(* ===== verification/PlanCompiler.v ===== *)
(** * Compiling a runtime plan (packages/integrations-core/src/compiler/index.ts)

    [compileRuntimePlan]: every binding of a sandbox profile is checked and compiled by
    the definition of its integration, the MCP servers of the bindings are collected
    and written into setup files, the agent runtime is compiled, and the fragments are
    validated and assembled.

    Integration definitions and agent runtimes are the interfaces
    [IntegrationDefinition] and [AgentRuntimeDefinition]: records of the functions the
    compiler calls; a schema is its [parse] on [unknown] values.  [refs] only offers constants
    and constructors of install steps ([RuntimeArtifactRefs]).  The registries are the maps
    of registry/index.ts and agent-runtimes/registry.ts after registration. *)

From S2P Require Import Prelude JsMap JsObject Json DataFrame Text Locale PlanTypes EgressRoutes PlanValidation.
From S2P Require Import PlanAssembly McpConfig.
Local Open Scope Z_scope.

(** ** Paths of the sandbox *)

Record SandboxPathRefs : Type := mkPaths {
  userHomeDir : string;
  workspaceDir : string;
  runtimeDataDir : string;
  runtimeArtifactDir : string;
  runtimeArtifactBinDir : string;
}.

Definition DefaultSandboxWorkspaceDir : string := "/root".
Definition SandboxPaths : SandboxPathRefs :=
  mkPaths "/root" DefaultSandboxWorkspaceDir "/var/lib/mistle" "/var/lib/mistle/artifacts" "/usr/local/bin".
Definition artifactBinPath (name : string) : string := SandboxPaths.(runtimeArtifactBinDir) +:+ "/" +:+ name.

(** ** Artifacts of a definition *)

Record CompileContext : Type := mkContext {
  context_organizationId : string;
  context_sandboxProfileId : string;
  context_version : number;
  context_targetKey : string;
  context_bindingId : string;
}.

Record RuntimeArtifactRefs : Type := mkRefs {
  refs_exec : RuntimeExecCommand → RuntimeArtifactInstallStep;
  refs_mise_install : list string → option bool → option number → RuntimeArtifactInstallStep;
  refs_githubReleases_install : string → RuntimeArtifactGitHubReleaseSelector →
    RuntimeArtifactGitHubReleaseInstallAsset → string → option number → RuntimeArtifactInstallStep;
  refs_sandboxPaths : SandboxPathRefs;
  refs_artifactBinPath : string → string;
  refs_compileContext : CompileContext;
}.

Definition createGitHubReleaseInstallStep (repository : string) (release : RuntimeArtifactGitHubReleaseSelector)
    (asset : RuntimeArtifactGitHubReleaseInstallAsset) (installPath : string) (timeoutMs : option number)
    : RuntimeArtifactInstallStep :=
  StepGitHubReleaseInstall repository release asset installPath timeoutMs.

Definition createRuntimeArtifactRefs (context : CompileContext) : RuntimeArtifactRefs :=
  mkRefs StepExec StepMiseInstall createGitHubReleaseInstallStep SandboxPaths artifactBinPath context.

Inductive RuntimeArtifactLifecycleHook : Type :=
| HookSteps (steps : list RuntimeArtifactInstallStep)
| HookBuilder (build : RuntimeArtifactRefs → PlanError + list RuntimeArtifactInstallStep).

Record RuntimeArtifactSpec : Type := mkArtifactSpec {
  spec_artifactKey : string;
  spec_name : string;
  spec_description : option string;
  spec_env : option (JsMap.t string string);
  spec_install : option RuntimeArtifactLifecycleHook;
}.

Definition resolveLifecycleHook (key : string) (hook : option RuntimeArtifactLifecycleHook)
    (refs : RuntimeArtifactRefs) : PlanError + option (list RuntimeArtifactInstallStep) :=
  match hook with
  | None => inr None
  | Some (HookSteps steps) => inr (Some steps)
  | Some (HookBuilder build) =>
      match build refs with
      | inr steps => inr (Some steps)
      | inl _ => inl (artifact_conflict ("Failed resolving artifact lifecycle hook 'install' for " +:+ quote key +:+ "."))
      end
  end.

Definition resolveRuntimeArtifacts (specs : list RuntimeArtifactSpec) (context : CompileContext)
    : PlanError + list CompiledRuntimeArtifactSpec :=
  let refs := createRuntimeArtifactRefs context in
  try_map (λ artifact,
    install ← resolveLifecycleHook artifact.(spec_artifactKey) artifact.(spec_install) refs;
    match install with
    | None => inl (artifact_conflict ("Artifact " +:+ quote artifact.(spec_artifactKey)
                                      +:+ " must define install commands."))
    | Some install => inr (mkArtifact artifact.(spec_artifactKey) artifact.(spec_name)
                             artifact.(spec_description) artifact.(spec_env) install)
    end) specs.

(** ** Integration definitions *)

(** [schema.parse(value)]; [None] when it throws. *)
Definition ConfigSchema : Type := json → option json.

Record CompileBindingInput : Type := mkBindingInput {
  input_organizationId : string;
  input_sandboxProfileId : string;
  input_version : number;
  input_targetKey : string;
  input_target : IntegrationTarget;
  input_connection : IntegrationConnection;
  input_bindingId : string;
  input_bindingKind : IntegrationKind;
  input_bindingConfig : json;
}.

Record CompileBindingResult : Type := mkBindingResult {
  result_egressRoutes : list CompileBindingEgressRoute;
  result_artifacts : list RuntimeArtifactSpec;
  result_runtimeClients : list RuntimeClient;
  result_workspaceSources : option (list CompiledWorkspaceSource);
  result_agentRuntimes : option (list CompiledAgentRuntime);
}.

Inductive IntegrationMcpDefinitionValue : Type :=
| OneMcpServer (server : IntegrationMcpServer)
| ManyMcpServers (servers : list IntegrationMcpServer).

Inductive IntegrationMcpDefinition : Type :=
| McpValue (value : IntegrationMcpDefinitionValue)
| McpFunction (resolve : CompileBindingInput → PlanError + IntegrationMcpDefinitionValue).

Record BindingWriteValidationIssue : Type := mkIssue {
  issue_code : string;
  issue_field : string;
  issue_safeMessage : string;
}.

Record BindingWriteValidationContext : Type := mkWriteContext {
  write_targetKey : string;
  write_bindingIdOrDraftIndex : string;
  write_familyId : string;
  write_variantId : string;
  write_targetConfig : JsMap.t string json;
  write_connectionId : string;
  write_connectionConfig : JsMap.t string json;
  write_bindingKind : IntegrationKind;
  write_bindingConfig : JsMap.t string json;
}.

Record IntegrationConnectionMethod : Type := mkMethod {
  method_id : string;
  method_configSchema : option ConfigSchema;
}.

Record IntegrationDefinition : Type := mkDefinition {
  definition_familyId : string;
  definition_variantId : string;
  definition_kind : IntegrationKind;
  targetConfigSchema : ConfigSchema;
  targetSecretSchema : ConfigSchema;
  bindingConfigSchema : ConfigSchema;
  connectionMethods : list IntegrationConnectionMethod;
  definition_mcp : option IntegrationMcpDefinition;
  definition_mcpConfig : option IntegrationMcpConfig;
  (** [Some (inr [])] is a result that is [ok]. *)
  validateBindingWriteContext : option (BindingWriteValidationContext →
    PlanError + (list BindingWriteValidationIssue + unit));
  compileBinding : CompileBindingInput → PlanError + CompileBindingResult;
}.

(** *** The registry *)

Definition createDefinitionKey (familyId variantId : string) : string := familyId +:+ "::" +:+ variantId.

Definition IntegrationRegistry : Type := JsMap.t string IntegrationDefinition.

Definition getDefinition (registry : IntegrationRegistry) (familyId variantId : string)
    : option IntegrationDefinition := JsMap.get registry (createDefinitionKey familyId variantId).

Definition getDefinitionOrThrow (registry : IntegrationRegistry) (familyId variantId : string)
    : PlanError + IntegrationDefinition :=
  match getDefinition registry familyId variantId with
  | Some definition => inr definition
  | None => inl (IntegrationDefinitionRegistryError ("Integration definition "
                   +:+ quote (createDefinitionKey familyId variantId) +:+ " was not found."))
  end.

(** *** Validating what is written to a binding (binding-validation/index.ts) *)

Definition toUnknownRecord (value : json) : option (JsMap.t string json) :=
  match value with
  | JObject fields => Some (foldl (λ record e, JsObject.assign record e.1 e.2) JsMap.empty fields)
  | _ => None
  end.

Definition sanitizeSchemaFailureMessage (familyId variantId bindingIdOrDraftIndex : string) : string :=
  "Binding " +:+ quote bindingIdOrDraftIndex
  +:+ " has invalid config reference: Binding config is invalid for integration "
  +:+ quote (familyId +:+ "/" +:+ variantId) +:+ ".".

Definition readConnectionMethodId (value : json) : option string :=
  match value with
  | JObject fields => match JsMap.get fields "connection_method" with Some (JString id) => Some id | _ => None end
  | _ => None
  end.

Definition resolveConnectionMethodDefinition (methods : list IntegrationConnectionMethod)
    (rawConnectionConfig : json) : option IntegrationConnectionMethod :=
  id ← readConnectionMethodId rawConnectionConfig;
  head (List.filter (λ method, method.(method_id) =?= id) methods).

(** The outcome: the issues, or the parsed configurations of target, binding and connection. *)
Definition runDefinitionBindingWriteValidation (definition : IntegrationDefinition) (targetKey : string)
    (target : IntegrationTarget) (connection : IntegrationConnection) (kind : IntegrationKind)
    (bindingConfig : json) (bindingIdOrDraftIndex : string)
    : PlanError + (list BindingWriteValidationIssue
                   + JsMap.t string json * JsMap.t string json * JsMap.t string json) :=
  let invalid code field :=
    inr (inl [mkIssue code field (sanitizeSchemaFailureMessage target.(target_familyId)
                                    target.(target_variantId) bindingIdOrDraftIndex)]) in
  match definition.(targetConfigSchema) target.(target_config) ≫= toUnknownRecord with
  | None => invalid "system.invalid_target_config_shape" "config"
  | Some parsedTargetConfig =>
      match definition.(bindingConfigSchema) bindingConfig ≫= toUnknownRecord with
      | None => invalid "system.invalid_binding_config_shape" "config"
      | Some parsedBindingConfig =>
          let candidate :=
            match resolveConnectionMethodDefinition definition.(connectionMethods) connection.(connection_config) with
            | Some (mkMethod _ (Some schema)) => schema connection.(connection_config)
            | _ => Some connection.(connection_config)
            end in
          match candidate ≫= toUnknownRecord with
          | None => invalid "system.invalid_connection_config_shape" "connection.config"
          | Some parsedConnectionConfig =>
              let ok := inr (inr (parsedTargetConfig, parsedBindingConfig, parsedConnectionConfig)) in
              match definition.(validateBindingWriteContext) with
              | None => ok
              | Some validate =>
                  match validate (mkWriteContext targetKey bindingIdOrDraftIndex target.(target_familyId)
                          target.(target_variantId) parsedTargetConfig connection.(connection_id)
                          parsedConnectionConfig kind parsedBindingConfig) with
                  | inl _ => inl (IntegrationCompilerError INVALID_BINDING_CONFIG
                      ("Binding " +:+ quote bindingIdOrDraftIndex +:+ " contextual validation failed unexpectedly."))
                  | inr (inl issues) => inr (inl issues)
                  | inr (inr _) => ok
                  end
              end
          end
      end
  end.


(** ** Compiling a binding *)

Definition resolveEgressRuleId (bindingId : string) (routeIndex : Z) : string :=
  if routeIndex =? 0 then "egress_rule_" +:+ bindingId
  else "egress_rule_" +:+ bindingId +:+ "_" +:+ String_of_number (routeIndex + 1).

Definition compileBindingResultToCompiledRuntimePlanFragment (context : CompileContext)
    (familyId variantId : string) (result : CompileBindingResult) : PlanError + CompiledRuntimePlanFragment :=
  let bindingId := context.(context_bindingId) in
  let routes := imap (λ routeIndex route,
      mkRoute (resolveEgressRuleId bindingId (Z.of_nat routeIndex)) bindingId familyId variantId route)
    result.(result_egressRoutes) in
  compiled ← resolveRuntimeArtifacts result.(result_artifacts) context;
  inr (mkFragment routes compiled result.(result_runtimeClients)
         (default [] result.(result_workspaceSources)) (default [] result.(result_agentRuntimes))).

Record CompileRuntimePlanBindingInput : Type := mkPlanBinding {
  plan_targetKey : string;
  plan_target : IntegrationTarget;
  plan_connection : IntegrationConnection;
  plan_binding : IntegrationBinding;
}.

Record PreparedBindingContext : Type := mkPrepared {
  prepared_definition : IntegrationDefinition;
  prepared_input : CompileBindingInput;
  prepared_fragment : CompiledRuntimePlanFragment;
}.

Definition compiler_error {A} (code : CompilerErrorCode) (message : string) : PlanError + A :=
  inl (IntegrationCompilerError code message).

* * *

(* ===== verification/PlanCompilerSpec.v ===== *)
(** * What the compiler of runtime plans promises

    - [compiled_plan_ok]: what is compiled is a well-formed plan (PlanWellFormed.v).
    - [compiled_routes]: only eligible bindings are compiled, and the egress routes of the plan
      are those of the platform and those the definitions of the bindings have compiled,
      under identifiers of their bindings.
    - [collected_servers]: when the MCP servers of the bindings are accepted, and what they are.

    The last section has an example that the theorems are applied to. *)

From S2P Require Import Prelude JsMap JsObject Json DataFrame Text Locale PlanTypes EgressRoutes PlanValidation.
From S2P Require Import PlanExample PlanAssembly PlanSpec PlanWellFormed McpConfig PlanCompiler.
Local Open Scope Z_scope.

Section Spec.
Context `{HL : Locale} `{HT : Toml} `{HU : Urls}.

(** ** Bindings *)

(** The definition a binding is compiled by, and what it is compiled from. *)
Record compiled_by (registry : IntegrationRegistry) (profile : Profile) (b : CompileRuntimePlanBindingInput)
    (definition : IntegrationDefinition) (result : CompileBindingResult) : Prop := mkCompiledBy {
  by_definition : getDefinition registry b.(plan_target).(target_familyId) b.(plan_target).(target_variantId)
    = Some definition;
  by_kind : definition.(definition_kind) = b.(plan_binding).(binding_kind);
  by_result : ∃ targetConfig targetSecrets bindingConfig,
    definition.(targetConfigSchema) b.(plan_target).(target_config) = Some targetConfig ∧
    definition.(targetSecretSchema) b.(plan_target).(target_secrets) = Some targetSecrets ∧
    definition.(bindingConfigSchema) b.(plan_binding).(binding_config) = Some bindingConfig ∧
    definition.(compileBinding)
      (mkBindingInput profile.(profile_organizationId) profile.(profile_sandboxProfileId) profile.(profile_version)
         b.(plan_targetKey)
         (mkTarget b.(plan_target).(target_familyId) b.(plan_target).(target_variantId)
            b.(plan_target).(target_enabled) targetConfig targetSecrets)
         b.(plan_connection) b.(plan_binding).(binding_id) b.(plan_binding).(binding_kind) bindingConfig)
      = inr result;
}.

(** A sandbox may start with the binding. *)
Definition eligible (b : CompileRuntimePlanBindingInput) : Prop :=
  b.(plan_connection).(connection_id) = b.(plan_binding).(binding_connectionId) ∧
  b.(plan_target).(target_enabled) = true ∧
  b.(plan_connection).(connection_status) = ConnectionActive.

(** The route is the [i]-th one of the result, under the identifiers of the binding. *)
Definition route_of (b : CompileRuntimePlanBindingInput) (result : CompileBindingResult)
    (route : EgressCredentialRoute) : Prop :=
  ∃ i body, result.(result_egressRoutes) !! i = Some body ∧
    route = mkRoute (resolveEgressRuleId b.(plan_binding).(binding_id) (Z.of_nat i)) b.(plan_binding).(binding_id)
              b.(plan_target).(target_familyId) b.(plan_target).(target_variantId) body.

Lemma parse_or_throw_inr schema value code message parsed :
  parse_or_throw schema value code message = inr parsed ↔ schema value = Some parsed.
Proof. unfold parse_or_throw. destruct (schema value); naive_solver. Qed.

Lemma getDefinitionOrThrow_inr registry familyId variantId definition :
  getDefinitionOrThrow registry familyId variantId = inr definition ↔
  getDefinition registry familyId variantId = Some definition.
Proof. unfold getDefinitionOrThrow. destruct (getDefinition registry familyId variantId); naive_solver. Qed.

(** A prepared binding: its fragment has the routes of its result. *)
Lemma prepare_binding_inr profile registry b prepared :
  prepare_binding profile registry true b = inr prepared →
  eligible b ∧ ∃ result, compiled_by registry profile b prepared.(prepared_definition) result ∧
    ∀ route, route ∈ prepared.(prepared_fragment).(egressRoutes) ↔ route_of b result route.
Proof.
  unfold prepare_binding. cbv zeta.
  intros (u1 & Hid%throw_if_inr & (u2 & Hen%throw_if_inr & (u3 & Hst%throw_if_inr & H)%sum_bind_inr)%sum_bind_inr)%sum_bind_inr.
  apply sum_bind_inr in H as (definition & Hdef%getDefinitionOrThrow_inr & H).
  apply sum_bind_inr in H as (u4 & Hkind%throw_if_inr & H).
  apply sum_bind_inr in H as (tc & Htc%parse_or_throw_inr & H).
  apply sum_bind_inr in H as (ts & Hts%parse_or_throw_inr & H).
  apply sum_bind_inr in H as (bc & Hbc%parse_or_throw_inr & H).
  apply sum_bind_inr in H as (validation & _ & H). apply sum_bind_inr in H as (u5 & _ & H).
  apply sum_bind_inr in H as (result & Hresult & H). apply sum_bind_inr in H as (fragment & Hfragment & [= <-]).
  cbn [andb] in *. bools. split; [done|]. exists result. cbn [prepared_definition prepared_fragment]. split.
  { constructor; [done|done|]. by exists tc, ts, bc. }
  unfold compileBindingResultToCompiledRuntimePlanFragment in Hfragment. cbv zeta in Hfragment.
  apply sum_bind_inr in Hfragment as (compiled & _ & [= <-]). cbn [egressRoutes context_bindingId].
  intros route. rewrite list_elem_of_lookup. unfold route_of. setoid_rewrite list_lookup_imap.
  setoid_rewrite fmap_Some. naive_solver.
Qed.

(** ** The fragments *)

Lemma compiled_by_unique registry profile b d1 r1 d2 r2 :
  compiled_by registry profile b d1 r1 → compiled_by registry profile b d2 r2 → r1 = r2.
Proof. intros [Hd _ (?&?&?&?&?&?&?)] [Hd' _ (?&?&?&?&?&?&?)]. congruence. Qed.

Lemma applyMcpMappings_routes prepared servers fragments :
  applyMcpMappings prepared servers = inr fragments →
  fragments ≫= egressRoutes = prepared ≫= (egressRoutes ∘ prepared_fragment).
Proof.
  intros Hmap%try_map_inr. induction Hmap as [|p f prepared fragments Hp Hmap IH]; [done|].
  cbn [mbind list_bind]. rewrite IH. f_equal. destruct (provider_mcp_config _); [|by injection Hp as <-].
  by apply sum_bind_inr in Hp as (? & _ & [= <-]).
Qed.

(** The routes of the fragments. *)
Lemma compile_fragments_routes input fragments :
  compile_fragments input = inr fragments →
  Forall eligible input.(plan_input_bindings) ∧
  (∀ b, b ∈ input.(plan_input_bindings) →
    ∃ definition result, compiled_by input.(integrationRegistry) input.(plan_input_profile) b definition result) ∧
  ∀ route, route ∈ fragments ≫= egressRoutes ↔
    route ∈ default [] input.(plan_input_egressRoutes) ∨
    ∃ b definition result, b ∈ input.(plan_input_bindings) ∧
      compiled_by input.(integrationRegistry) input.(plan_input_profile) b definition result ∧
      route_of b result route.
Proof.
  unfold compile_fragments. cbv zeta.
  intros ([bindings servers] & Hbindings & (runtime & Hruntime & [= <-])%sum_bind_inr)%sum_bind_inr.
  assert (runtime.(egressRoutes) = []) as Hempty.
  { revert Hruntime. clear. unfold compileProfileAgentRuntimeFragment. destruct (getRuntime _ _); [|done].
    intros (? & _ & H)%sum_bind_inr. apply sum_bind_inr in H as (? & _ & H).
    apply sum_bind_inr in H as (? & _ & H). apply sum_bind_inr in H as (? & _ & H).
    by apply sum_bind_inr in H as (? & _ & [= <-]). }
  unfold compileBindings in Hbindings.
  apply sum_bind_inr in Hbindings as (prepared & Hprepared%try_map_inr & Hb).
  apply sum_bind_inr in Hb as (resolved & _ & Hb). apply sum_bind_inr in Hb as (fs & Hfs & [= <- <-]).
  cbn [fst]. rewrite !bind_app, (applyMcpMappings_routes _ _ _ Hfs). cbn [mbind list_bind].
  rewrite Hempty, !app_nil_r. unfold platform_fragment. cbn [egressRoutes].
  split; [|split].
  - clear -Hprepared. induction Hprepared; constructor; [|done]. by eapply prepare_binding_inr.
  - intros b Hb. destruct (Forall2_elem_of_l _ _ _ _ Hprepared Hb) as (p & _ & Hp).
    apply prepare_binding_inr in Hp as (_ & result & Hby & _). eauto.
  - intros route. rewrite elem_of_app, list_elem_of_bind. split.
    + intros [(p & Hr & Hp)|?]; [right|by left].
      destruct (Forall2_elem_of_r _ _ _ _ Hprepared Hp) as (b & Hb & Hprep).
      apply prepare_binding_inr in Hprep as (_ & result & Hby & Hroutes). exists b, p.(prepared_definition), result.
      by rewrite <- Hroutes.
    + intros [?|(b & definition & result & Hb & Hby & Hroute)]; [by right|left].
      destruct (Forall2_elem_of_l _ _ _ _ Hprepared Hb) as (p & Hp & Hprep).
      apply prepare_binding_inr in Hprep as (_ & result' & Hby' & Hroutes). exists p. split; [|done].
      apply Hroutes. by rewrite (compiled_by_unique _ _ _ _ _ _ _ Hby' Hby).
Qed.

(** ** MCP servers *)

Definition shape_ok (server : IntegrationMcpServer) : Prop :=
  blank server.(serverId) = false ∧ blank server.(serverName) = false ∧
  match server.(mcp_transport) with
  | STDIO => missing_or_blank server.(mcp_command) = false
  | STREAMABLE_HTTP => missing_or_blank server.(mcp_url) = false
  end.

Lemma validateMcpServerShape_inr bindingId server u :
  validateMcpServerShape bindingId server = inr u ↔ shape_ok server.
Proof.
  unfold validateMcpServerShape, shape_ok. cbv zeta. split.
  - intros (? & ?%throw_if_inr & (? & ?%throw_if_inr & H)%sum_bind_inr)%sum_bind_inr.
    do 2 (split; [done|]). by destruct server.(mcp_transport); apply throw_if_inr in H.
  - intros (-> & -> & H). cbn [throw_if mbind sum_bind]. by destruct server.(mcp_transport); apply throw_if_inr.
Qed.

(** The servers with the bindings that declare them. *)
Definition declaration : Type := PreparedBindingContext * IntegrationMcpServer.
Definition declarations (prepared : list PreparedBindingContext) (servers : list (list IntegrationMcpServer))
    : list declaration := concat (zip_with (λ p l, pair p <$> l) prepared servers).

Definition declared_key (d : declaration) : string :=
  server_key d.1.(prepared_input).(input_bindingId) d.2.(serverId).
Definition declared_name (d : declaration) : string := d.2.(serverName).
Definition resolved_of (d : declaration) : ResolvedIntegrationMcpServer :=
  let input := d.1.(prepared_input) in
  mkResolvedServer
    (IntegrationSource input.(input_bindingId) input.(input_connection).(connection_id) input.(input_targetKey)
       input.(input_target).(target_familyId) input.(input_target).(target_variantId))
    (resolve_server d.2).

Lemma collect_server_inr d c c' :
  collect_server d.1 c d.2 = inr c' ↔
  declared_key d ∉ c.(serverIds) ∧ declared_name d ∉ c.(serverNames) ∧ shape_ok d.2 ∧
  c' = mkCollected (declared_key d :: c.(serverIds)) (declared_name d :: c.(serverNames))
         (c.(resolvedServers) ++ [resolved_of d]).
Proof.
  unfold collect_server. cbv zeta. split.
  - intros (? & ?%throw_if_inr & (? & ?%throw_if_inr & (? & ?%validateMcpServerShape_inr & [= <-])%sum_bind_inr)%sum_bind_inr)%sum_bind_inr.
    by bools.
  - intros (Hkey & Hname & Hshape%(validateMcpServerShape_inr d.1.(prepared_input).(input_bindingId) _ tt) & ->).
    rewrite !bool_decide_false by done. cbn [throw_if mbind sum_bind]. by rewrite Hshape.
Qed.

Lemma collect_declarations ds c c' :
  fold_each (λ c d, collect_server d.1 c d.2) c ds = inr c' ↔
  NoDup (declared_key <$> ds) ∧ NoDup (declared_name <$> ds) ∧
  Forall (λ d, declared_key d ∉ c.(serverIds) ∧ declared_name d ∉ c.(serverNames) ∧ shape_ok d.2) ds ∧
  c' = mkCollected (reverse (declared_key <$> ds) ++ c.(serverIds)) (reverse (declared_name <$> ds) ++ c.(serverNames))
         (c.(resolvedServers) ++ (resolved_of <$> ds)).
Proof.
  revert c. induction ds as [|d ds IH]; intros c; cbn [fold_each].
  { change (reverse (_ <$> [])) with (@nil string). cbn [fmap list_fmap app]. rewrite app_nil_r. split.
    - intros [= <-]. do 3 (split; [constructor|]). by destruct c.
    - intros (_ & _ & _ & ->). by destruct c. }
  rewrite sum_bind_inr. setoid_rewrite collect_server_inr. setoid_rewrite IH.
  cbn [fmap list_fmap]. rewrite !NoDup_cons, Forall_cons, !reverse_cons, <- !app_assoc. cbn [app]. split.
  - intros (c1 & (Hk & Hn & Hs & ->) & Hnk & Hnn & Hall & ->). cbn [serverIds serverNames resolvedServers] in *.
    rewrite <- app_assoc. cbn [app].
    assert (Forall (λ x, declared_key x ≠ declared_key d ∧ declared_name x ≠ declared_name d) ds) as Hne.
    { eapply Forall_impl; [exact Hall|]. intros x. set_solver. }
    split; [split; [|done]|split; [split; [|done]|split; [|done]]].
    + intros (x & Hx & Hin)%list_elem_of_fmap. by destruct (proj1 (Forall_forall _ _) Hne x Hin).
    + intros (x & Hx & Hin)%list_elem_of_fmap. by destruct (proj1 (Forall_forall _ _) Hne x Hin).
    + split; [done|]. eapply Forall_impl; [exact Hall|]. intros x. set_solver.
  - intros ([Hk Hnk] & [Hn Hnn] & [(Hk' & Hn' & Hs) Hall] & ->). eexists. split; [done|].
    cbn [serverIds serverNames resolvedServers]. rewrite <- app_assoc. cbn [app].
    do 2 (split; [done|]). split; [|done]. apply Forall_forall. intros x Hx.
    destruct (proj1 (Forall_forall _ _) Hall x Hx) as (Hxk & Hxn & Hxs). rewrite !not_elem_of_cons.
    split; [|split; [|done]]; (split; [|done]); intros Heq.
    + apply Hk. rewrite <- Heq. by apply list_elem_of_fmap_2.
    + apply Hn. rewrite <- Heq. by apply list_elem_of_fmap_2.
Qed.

__Exercise goal__.
In the material above, locate the line containing "Lemma compiled_by_unique registry" and the line containing "cbn [fst]. rewrite". Transcribe exactly those two lines and every line between them, and nothing more.

__Response for this exercise__.
Lemma compiled_by_unique registry profile b d1 r1 d2 r2 :
  compiled_by registry profile b d1 r1 → compiled_by registry profile b d2 r2 → r1 = r2.
Proof. intros [Hd _ (?&?&?&?&?&?&?)] [Hd' _ (?&?&?&?&?&?&?)]. congruence. Qed.

Lemma applyMcpMappings_routes prepared servers fragments :
  applyMcpMappings prepared servers = inr fragments →
  fragments ≫= egressRoutes = prepared ≫= (egressRoutes ∘ prepared_fragment).
Proof.
  intros Hmap%try_map_inr. induction Hmap as [|p f prepared fragments Hp Hmap IH]; [done|].
  cbn [mbind list_bind]. rewrite IH. f_equal. destruct (provider_mcp_config _); [|by injection Hp as <-].
  by apply sum_bind_inr in Hp as (? & _ & [= <-]).
Qed.

(** The routes of the fragments. *)
Lemma compile_fragments_routes input fragments :
  compile_fragments input = inr fragments →
  Forall eligible input.(plan_input_bindings) ∧
  (∀ b, b ∈ input.(plan_input_bindings) →
    ∃ definition result, compiled_by input.(integrationRegistry) input.(plan_input_profile) b definition result) ∧
  ∀ route, route ∈ fragments ≫= egressRoutes ↔
    route ∈ default [] input.(plan_input_egressRoutes) ∨
    ∃ b definition result, b ∈ input.(plan_input_bindings) ∧
      compiled_by input.(integrationRegistry) input.(plan_input_profile) b definition result ∧
      route_of b result route.
Proof.
  unfold compile_fragments. cbv zeta.
  intros ([bindings servers] & Hbindings & (runtime & Hruntime & [= <-])%sum_bind_inr)%sum_bind_inr.
  assert (runtime.(egressRoutes) = []) as Hempty.
  { revert Hruntime. clear. unfold compileProfileAgentRuntimeFragment. destruct (getRuntime _ _); [|done].
    intros (? & _ & H)%sum_bind_inr. apply sum_bind_inr in H as (? & _ & H).
    apply sum_bind_inr in H as (? & _ & H). apply sum_bind_inr in H as (? & _ & H).
    by apply sum_bind_inr in H as (? & _ & [= <-]). }
  unfold compileBindings in Hbindings.
  apply sum_bind_inr in Hbindings as (prepared & Hprepared%try_map_inr & Hb).
  apply sum_bind_inr in Hb as (resolved & _ & Hb). apply sum_bind_inr in Hb as (fs & Hfs & [= <- <-]).
  cbn [fst]. rewrite !bind_app, (applyMcpMappings_routes _ _ _ Hfs). cbn [mbind list_bind].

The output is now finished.